The Pentagon's number-two ranking official is stepping down from his post, officials said Thursday amid reports of strains between him and his boss, US Defense Secretary Chuck Hagel.
The surprise announcement came in a statement from Hagel, who said he had "reluctantly accepted" Ashton Carter's decision to resign in a meeting earlier Thursday.
"Ash has been an extraordinarily loyal and effective Deputy Secretary," Hagel said.
Carter was due to remain in the job for another two months to help the Pentagon as it grapples with a government shutdown and automatic budget cuts, officials said.
Carter, who had served as the deputy from October 2011 under former defense secretary Leon Panetta, had reportedly enjoyed more autonomy under the previous Pentagon chief and had been on a short list to succeed Panetta in the top post.
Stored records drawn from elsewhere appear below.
(* ===== verification/Stamps.v ===== *)
(** * Segments that leave: one timestamp option, packed and with a checksum

    What becomes of a segment between the reliability context, which stamps it, and the
    network: TCPPacket's [pack] and [calculate_and_set_tcp_checksum] on segments whose only
    option is the timestamp (TCPTahoe::icontext_send_packet and
    TCPAPSendRateLimiter::protocol_specific_stuff end with these two calls). *)
From S2P Require Import Prelude HeaderMem IPPacket TCPOptions WiFuPacket TCPPacket Events Outstanding Congestion Reliability.

Record timestamped (o : tcp_header_option) (q : tcp_packet) : Prop := {
  ts_headers : headers_ok q;
  ts_options : options_ q = [o];
  ts_ok : option_ok o;
  ts_bytes : Forall is_byte (TCPOptions.data_ o);
  ts_kind : get_kind o = TCPOPT_TIMESTAMP;
  ts_length : get_length o = 10;
  ts_offset : get_tcp_data_offset q = 8;
  ts_data : 0 ≤ get_data_length_bytes q ≤ MSS }.

(** The option area of the packet's bytes: the option and two bytes of padding. *)
Definition carries (o : tcp_header_option) (q : tcp_packet) : Prop :=
  slice (payload_ (ip_of q)) (get_options_pointer q) 12 = (bytes o ++ replicate 2 0)%list.

(** That is what a receiver parses, however large its stack. *)
Lemma carries_parse o q depth :
  carries o q → option_ok o → get_length o = 10 → (1 < depth)%nat →
  parse depth (payload_ (ip_of q)) (get_options_pointer q) 12 [] = Done [o].
Proof.
  intros Hc Ho Hl Hd. destruct (option_bytes o Ho) as (_ & _ & Hb). rewrite Hl in Hb.
  assert (flat [o] = bytes o) as Hf by (unfold flat; cbn [map concat]; apply app_nil_r).
  change 12 with (Z.of_nat 12). change [o] with ([] ++ [o])%list. apply (parse_flat [o] ltac:(constructor; [exact Ho | constructor]) 2);
    rewrite ?Hf; [exact Hc | rewrite Hb; reflexivity | lia | exact Hd].
Qed.

Lemma set_offset f v p :
  header_field f = true → headers_ok p → get_tcp_data_offset (set_tcp f v p) = get_tcp_data_offset p.
Proof.
  intros Hf Hp. pose proof (header_field_ok f Hf). unfold header_field in Hf. bool_to_prop.
  apply get_tcp_set_other; first [assumption | apply Hp].
Qed.

(** Header fields other than lengths do not matter. *)
Lemma timestamped_set o f v q : header_field f = true → timestamped o q → timestamped o (set_tcp f v q).
Proof.
  intros Hf [Hh Ho Hok Hb Hk Hl Hd Hdat]. destruct (set_header_field f v q Hf Hh) as (H1 & _ & L1).
  split; try assumption; [rewrite set_offset by assumption; exact Hd | rewrite L1; exact Hdat].
Qed.

(** Another timestamp. *)
Lemma timestamped_option o o' q :
  timestamped o q → option_ok o' → Forall is_byte (TCPOptions.data_ o') → get_kind o' = TCPOPT_TIMESTAMP → get_length o' = 10 →
  timestamped o' (TCPPacket.with_options [o'] q).
Proof. intros [Hh Ho Hok Hb Hk Hl Hd Hdat] ? ? ? ?. split; try assumption; [destruct Hh; split; assumption | reflexivity]. Qed.

Lemma get_timestamp_option o q : timestamped o q → get_option TCPOPT_TIMESTAMP q = Done (Some o, q).
Proof.
  intros H. unfold get_option. rewrite (ts_options _ _ H). cbn [mbind outcome_bind mret outcome_ret andb].
  rewrite (ts_options _ _ H). cbn [find_option]. rewrite (ts_kind _ _ H), Z.eqb_refl. reflexivity.
Qed.

Lemma pack_timestamped o q :
  timestamped o q →
  ∃ q', pack q = Done q' ∧ timestamped o q' ∧ segment_ok q' ∧ (∀ f, field_ok 40 f = true → get_tcp f q' = get_tcp f q) ∧
    data_of q' = data_of q ∧ carries o q'.
Proof.
  intros [Hh Ho Hok Hb Hk Hl Hd Hdat].
  assert (length_bytes (options_ q) = 10) as Hlb by (rewrite Ho; unfold length_bytes; cbn [foldr]; lia).
  assert (get_padded_length (options_ q) = 3) as Hpad by (unfold get_padded_length; rewrite Hlb; reflexivity).
  destruct (pack_spec q) as (q' & E & Hq' & Hoq & Hf & Dq & Lq & n & Hparse & Hn);
    [exact Hh | rewrite Ho; constructor; [assumption | constructor] | rewrite Ho; constructor; [assumption | constructor] | lia | lia |].
  rewrite Hpad, Ho in Hparse, Hn. rewrite Ho in Hoq.
  assert (flat [o] = bytes o) as Hflat by (unfold flat; cbn [map concat]; apply app_nil_r).
  destruct (option_bytes o Hok) as (_ & _ & Hbl). rewrite Hflat in Hparse, Hn. rewrite Hbl, Hl in Hn.
  change (Z.to_nat (4 * 3)) with 12%nat in Hparse, Hn. assert (n = 2%nat) as -> by lia.
  assert (get_tcp_data_offset q' = 8) as Hd' by (unfold get_tcp_data_offset in *; rewrite Hf by reflexivity; exact Hd).
  exists q'. split; [exact E |]. split; [split; try assumption; rewrite Lq; exact Hdat |]. split; [| split; [exact Hf | split; [exact Dq | exact Hparse]]].
  split; [apply Hq' | apply Hq' |]. rewrite <- Lq in Hdat. unfold get_data_length_bytes in Hdat. rewrite headers_length in Hdat by assumption.
  unfold get_tcp_header_length_bytes in Hdat. rewrite Hd' in Hdat. unfold MSS in Hdat. unfold MTU. lia.
Qed.

(** The two calls. *)
Definition seal (q : tcp_packet) : outcome tcp_packet := q ← pack q; calculate_and_set_tcp_checksum q.

Record sealed (o : tcp_header_option) (q q' : tcp_packet) : Prop := {
  sl_timestamped : timestamped o q';
  sl_valid : is_valid_tcp_checksum q' = Done (true, q');
  sl_data : data_of q' = data_of q;
  sl_fields : ∀ f, header_field f = true → disjoint f f_tcp_check = true → get_tcp f q' = get_tcp f q;
  sl_length : get_data_length_bytes q' = get_data_length_bytes q;
  sl_carries : carries o q' }.

Lemma same_length p q :
  headers_ok p → headers_ok q → get_tcp f_tot_len q = get_tcp f_tot_len p → get_tcp_data_offset q = get_tcp_data_offset p →
  get_data_length_bytes q = get_data_length_bytes p.
Proof.
  intros Hp Hq Ht Hd. unfold get_data_length_bytes. rewrite !headers_length by assumption.
  unfold get_tcp_header_length_bytes. rewrite Hd. unfold get_ip_tot_length. change (get_field f_tot_len (ip_of q)) with (get_tcp f_tot_len q).
  rewrite Ht. reflexivity.
Qed.

Lemma seal_spec o q : timestamped o q → ∃ q', seal q = Done q' ∧ sealed o q q'.
Proof.
  intros H. destruct (pack_timestamped o q H) as (q1 & E & H1 & Hs & Hf & Dq & Hc). pose proof (ts_headers _ _ H1) as Hh.
  set (q2 := set_tcp_checksum (tcp_checksum_of q1) q1).
  assert (timestamped o q2) as H2 by (apply timestamped_set; [reflexivity | exact H1]).
  exists q2. split; [unfold seal; rewrite E; cbn [mbind outcome_bind]; apply calculate_and_set_tcp_checksum_eq, Hs |].
  destruct (set_header_field f_tcp_check (tcp_checksum_of q1) q1 eq_refl Hh) as (Hh2 & D2 & L2).
  change (headers_ok q2) in Hh2.
  split.
  - exact H2.
  - apply computed_checksum_accepted, Hs.
  - etransitivity; [exact D2 | exact Dq].
  - intros f Hhf Hdis. rewrite <- Hf by (unfold header_field in Hhf; bool_to_prop; assumption).
    apply get_tcp_set_other; first [exact Hdis | apply Hh | reflexivity].
  - etransitivity; [exact L2 |].
    apply same_length; [apply H | exact Hh | apply Hf; reflexivity | rewrite (ts_offset _ _ H1), (ts_offset _ _ H); reflexivity].
  - unfold carries in *.
    assert (get_options_pointer q1 = 40%nat ∧ get_options_pointer q2 = 40%nat) as [O1 O2]
      by (unfold get_options_pointer; rewrite !headers_next by assumption; auto).
    rewrite O2. rewrite O1 in Hc. rewrite <- Hc. apply (slice_put f_tcp_check). reflexivity.
Qed.

Lemma outgoing_timestamped p :
  outgoing p → get_tcp_data_offset p = 8 → 0 ≤ get_data_length_bytes p ≤ MSS → timestamped timestamp_option p.
Proof. intros [Hp Ho] H8 Hlen. split; try assumption; [apply (stamped_option_ok 0 0).. | vm_compute; reflexivity | vm_compute; reflexivity]. Qed.

(** A stamped segment is one. *)
Lemma stamped_timestamped nxt rcv_nxt wnd time echo p :
  outgoing p → get_tcp_data_offset p = 8 → 0 ≤ get_data_length_bytes p ≤ MSS →
  timestamped (stamped_option time echo) (stamped nxt rcv_nxt wnd time echo p).
Proof.
  intros Hp H8 Hlen. destruct (stamped_option_ok time echo) as (Hok & Hb & H10).
  assert (timestamped timestamp_option (numbered nxt rcv_nxt p)) as H1.
  { pose proof (outgoing_timestamped p Hp H8 Hlen) as H0.
    unfold numbered. destruct (rcv_nxt =? 0); repeat (apply timestamped_set; [reflexivity |]); exact H0. }
  apply timestamped_set; [reflexivity |]. apply (timestamped_option timestamp_option); try assumption.
  unfold stamped_option. destruct (negb _); vm_compute; reflexivity.
Qed.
Hagel has had a more hands-on approach than Panetta and had wanted Carter's role more strictly defined with a primary focus on the defense budget instead of broader policy issues, according to some former officials and a recent report in Foreign Policy.
But defense officials on Thursday rejected that idea and insisted there was no serious strain between Carter and Hagel.
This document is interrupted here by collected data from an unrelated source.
(** One more request, of which none or some wait already. *)
Lemma one_request s sec ns n t (w : env delayed_context) (d := delay_count_ (ctx w)) :
  is_Some (local_ (sock w)) → quiet (ctx w) → 1 ≤ d < 2 ^ 16 → 0 ≤ n < d →
  delay_ok (delay_timeout_interval_ (ctx w)) sec ns → waiting s sec ns n (ctx w) t →
  ∃ w' t', create_and_dispatch_ack s w = Done (tt, w') ∧ trace (io w') = (trace (io w) ++ t')%list ∧
    quiet (ctx w') ∧ base_context (ctx w') = base_context (ctx w) ∧ sock w' = sock w ∧ delay_count_ (ctx w') = d ∧
    delay_timeout_interval_ (ctx w') = delay_timeout_interval_ (ctx w) ∧ Forall (acknowledgement s) t' ∧
    Z.of_nat (segments_sent t') = (if d <=? n + 1 then 1 else 0) ∧
    waiting s sec ns (if d <=? n + 1 then 0 else n + 1) (ctx w') (t ++ t').
Proof.
  intros Hl Hq Hd Hn Hi [Hc H0 Hw].
  destruct (create_and_dispatch_ack_spec s w Hl Hq) as (w' & E & Hq' & Hb & Hs & _ & Hd' & Hint & Ha).
  unfold answers in Ha. fold d in Ha. rewrite Hc, u16_small in Ha by (unfold is_u16; lia).
  destruct (Z.leb_spec d (n + 1)) as [Hle | Hlt].
  - destruct Ha as (Hc' & Ht' & p & Hp & Htr). eexists w', _. do 7 (split; [eassumption |]).
    split; [apply Forall_app; split; [destruct (1 <? d); repeat constructor | apply Forall_singleton; exact (conj eq_refl Hp)] |].
    split; [destruct (1 <? d); reflexivity |]. split; [exact Hc' | intros _ | lia].
    rewrite Ht'. destruct (Z.ltb_spec 1 d); [reflexivity | apply H0; lia].
  - destruct Ha as ([p Hp] & Hc' & Htr & Hsame). eexists w', _. do 7 (split; [eassumption |]).
    unfold timer_started in *. rewrite Hp, Hint, (proj1 Hi) in *.
    split; [destruct (ack_timer_ (ctx w)); repeat constructor |]. split; [destruct (ack_timer_ (ctx w)); reflexivity |].
    split; [exact Hc' | lia | intros _]. exists p. split; [exact Hp |]. apply in_or_app.
    destruct (Z.eq_dec n 0) as [-> | Hn0]; [rewrite H0 by reflexivity; right; left; reflexivity |].
    destruct Hw as (p' & Ep & Hin); [lia |]. rewrite Ep in Hsame. injection Hsame as <-. auto.
Qed.

Lemma ack_requests_spec k s sec ns w (d := delay_count_ (ctx w)) :
  is_Some (local_ (sock w)) → timer_ (base_context (ctx w)) = None → at_rest sec ns (ctx w) → 1 ≤ d < 2 ^ 16 →
  ∃ w' t, ack_requests k s w = Done (tt, w') ∧ trace (io w') = (trace (io w) ++ t)%list ∧
    quiet (ctx w') ∧ base_context (ctx w') = base_context (ctx w) ∧ sock w' = sock w ∧ delay_count_ (ctx w') = d ∧
    delay_timeout_interval_ (ctx w') = delay_timeout_interval_ (ctx w) ∧ Forall (acknowledgement s) t ∧
    Z.of_nat (segments_sent t) = Z.of_nat k / d ∧ waiting s sec ns (Z.of_nat k mod d) (ctx w') t.
Proof.
  intros Hl Hn Hr Hd. induction k as [|k (w1 & t & E & Ht & Hq & Hb & Hs & Hd1 & Hi & Hall & Hseg & Hw)].
  { exists w, []. rewrite app_nil_r, Z.div_0_l, Z.mod_0_l by lia. do 2 (split; [reflexivity |]).
    split; [exact (at_rest_quiet _ _ _ Hn Hr) |]. do 4 (split; [reflexivity |]). split; [constructor |]. split; [reflexivity |].
    destruct Hr. split; [assumption | auto | lia]. }
  pose proof (Z.mod_pos_bound (Z.of_nat k) d ltac:(lia)) as Hm. pose proof (Z.div_mod (Z.of_nat k) d ltac:(lia)).
  destruct (one_request s sec ns (Z.of_nat k mod d) t w1) as (w' & t' & E' & Ht' & Hq' & Hb' & Hs' & Hd' & Hi' & Hall' & Hseg' & Hw');
    rewrite ?Hs, ?Hd1, ?Hi; try assumption; try lia; [apply Hr |].
  exists w', (t ++ t')%list. rewrite Hd1 in Hd', Hseg', Hw'. rewrite Ht', Ht, app_assoc, Hb', Hs', Hi', segments_sent_app, Nat2Z.inj_add, Hseg, Hseg'.
  split; [cbn [ack_requests]; run; rewrite E; exact E' |]. split; [reflexivity |]. do 5 (split; [assumption |]).
  split; [apply Forall_app; auto |]. replace (Z.of_nat (S k)) with (Z.of_nat k + 1) by lia.
  destruct (Z.leb_spec d (Z.of_nat k mod d + 1)).
  - rewrite <- (Z.div_unique_pos (Z.of_nat k + 1) d (Z.of_nat k / d + 1) 0), <- (Z.mod_unique_pos (Z.of_nat k + 1) d (Z.of_nat k / d + 1) 0) by nia. auto.
  - rewrite <- (Z.div_unique_pos (Z.of_nat k + 1) d (Z.of_nat k / d) (Z.of_nat k mod d + 1)),
      <- (Z.mod_unique_pos (Z.of_nat k + 1) d (Z.of_nat k / d) (Z.of_nat k mod d + 1)) by nia. split; [lia | exact Hw'].
Qed.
They said the outgoing deputy defense secretary enjoyed an excellent professional relationship with the Pentagon chief.
"There was no conflict," said a defense official, who spoke on condition of anonymity.
Pentagon press secretary George Little said the decision to leave the Pentagon "was Deputy Secretary Carter's and his alone."
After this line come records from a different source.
(* ===== verification/RateLimiter.v ===== *)
(** * Paced sending

    classes SendRateLimiter, TCPAPSendRateLimiter and TCPAPRateLimiterContext
    (transport/src/states/tcp-ap/SendRateLimiter.cc, TCPAPSendRateLimiter.cc,
    transport/src/contexts/TCPAPRateLimiterContext.cc): TCP-AP lets segments with data
    out one per interval; the rest wait in a queue for the limiter's timer. The
    interval is fixed by a socket option or follows the round-trip times; the log file
    the second writes is left out. *)
From Stdlib Require Import Floats.SpecFloat.
From stdpp Require Import gmap.
From S2P Require Import Prelude Double HeaderMem Sockets IPPacket TCPOptions WiFuPacket TCPPacket Events Congestion Reliability Stamps DelayedAck.

(** ** SendRateLimiter *)

Record send_rate_limiter := {
  canSend_ : bool;
  sendSeconds_ : Z;
  sendNanos_ : Z;
  waitingTimeout_ : option nat;
  queue_ : list tcp_packet }.

Definition new_SendRateLimiter : send_rate_limiter :=
  {| canSend_ := true; sendSeconds_ := 0; sendNanos_ := 0; waitingTimeout_ := None; queue_ := [] |}.

Definition setRate (seconds nanoseconds : Z) (l : send_rate_limiter) : send_rate_limiter :=
  {| canSend_ := canSend_ l; sendSeconds_ := seconds; sendNanos_ := nanoseconds; waitingTimeout_ := waitingTimeout_ l; queue_ := queue_ l |}.
Definition set_canSend (b : bool) (l : send_rate_limiter) : send_rate_limiter :=
  {| canSend_ := b; sendSeconds_ := sendSeconds_ l; sendNanos_ := sendNanos_ l; waitingTimeout_ := waitingTimeout_ l; queue_ := queue_ l |}.
Definition set_waitingTimeout (e : option nat) (l : send_rate_limiter) : send_rate_limiter :=
  {| canSend_ := canSend_ l; sendSeconds_ := sendSeconds_ l; sendNanos_ := sendNanos_ l; waitingTimeout_ := e; queue_ := queue_ l |}.
Definition set_queue (q : list tcp_packet) (l : send_rate_limiter) : send_rate_limiter :=
  {| canSend_ := canSend_ l; sendSeconds_ := sendSeconds_ l; sendNanos_ := sendNanos_ l; waitingTimeout_ := waitingTimeout_ l; queue_ := q |}.

(** ** TCPAPRateLimiterContext

    [limiter_]: its state, a TCPAPSendRateLimiter. [sent_sizes_] stays empty: the statement that
    should write it, [sendmap[p->get_tcp_sequence_number(), size]], computes an address and
    drops it. *)
Record ap_context := {
  limiter_ : send_rate_limiter;
  fhd_hat_ : double;
  alpha_ : double;
  history_size_ : Z;
  history_ : list double;
  avg_rtt_ : double;
  bandwidth_ : Z;
  ap_echo_reply_ : Z;
  n_hop_factor_ : Z;
  fixed_rate_ : Z;
  sent_sizes_ : gmap Z Z }.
"He'll be missed by the Secretary. They've had a strong and effective working relationship and friendship that will continue for the next two months and beyond." he said in an email.
Before starting as the Pentagon number two, Carter had worked as the undersecretary of defense for acquisition, the top US weapons buyer, technology and logistics, overseeing an urgent effort to buy heavily-armored vehicles to better protect troops in Afghanistan.
In a resignation letter, Carter said he had long planned to wrap up his tenure on December 4th but had postponed making the announcement due to the "turbulence surrounding the fiscal situation."
Carter said he would now focus on "my next big challenge," though he did not elaborate.
"So it is time for me to go."
A former Harvard professor and Rhodes scholar who earned a doctorate in theoretical physics from Oxford University, Carter had served at the Pentagon during Bill Clinton's presidency in the 1990s and is deemed an expert on arms control.